Conventional thermal plants continue to provide the bulk of the electricity supply in the U.K. According to U.K.’s Department of Energy and Climate Change (DECC), conventional thermal generation in 2010 consisted of natural gas (46 percent), coal (28 percent), oil (1 percent), and other (1 percent). The long-term trend in U.K. power generation has been a move from coal-fired plants to combined-cycle, gas-fired turbines (CCGFT). As a result, DECC data show that electricity generation from CCGFTs accounted for 38 percent of total in 2010.
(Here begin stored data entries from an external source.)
(** *** What the turn logic does not see *)

Lemma turn_view_same s s' :
  turn_view s' = turn_view s →
  (quiescent s → quiescent s') ∧ (renderable s → renderable s')
  ∧ (settled s → settled s').
Proof.
  unfold turn_view, session_view. intros [= Hsid Hj Hq Ham Hstr Hmu Hst Hw Hpd Hqd].
  assert (Hau : audio_view s' = audio_view s) by (unfold audio_view; congruence).
  destruct (audio_view_same s s' Hau) as (Hl & Ha & Ht).
  assert (Hpos : position_deps s' = position_deps s).
  { unfold position_deps. by rewrite Hsid, Hq, Hst, Hw. }
  assert (Hpol : polling_deps s' = polling_deps s).
  { unfold polling_deps. by rewrite Hsid, Hj. }
  assert (Hquiet : quiescent s → quiescent s').
  { unfold quiescent. rewrite Hpd, Hqd, Hpos, Hpol. done. }
  assert (Hco : coherent s → coherent s') by (by apply coherent_same).
  split; [done|]. split.
  - unfold renderable, position_changed, mute_pending, atPosition1.
    rewrite Hqd, Hpos, Hq, Ha, Hsid, Hl. intros (? & ? & ?). split; [auto|]. split; [done|].
    destruct (_ && _); auto.
  - unfold settled. rewrite Ha, Hsid. naive_solver.
Qed.
(* ===== verification/_CoqProject ===== *)
-Q . S2P
Prelude.v
Float64.v
Decimal.v
Amounts.v
Crates.v
AccountId.v
Bech32.v
Addresses.v
Primitives.v
Errors.v
TrieUpdate.v
Borsh.v
GenesisTools.v
Wire.v
ReceiptWire.v
Fees.v
ShardLayout.v
ShardSplit.v
Bandwidth.v
BandwidthProofs.v
Scheduler.v
Requests.v
TrieQueue.v
OutgoingMetadata.v
State.v
BitcoinTx.v
RuntimeTypes.v
AccessKeys.v
Validation.v
TxBuilder.v
Wallet.v
RpcToy.v
WalletProofs.v
Translator.v
NearClient.v
SendRaw.v
SendProofs.v
SendLimits.v
SignSend.v
SignableMessage.v
Congestion.v
CongestionControl.v
Scheduling.v
SinkProofs.v
Verifier.v
Actions.v
ActionProofs.v
Runtime.v
Receipts.v
Pending.v
Conservation.v
Validators.v
ReceiptConservation.v
ReceiptFrames.v
Transactions.v
TransactionProofs.v
ChunkSafety.v
Supply.v
Apply.v
Chunk.v
ChunkQueues.v
GenesisState.v
GenesisProofs.v
GenesisLoad.v
SnapshotCheck.v
GenesisChain.v
LegacyCase.v
Psbt.v
PsbtBytes.v
PsbtReads.v
PsbtCreate.v
BitcoinWire.v
PsbtCombine.v
PsbtSign.v
PsbtLoop.v
Quantum.v
Messages.v
PatoshiUnlock.v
Currently, there are 10 nuclear power plants in the U.K., with a combined capacity of more than 22 gigawatts. Eight of these plans are operated by EDF Energy, which acquired BE in September 2008. These eight plants include seven stations that use advanced, gas-cooled reactors (AGR) and one (Sizewell B) using a pressurized-water reactor (PWR). All of the AGR reactors will reach the end of their designed lifetime by 2023. Reactor 2 of the Oldbury Nuclear Power Plant, a first generation, magnesium-oxide (Magnox) plant, was permanently shut down on June 30, 2011 after operating for 43 years. The plant’s Reactor 1 will continue to operate until the end of 2012. Wylfa, also a first-generation nuclear power plant, was slated to be shut down this year. However, in January 2011 the Nuclear Decommissioning Authority announced that the plant will continue to operate until 2012.
In 2008, the U.K. government announced its support for additional nuclear power plants to meet projected energy needs. The government issued a series of national policy statements (NPSs) in 2009, identifying potential sites for new plants and outlining its policy that promotes building of new nuclear power plants by 2025. Following the announcement and the NPSs, a number of companies proposed nuclear power plant projects. Among those, EDF proposed four new European pressurized reactors (EPR) totaling 6,400 MW, the first one of which would start up in 2017.
The government elected in 2010 continues to support expansion of nuclear power in the U.K., despite the global reactions in the aftermath of the Fukushima Daiichi meltdown in Japan. Current policy discussions surrounding nuclear power in the U.K. include wide-ranging incentives for new nuclear plants, feed-in tariff, and carbon floor price. However, tighter safety regulations as a result of the Fukushima incident are widely expected and could affect investment in the nuclear industry.
The U.K. government has introduced regulations that require electricity distributors to source a portion of their electricity supply from renewables (including hydroelectricity), which totaled 25.3 billion kilowatthours in 2010. Investments in wind power have increased substantially, aiming to take advantage of the natural geographic advantage that the U.K. has in this regard. Wind is the single-largest contributor of electric power generation among the renewable fuels, followed by hydroelectricity and biomass.
The U.K. had an estimated 251 million short tons (MMst) of recoverable coal reserves in 2008. The country produced 19.4 MMst in 2008, remaining one of the top ten coal producers in the E.U. Coal production in the U.K. has declined steadily and dramatically since the early 1990s, but has stabilized over the last couple of years. Decreasing domestic consumption and a surge of low-cost imports have been the principle causes of the production decline. The U.K. imported 42 MMst in 2009, accounting for more than 60 percent of its total coal supply.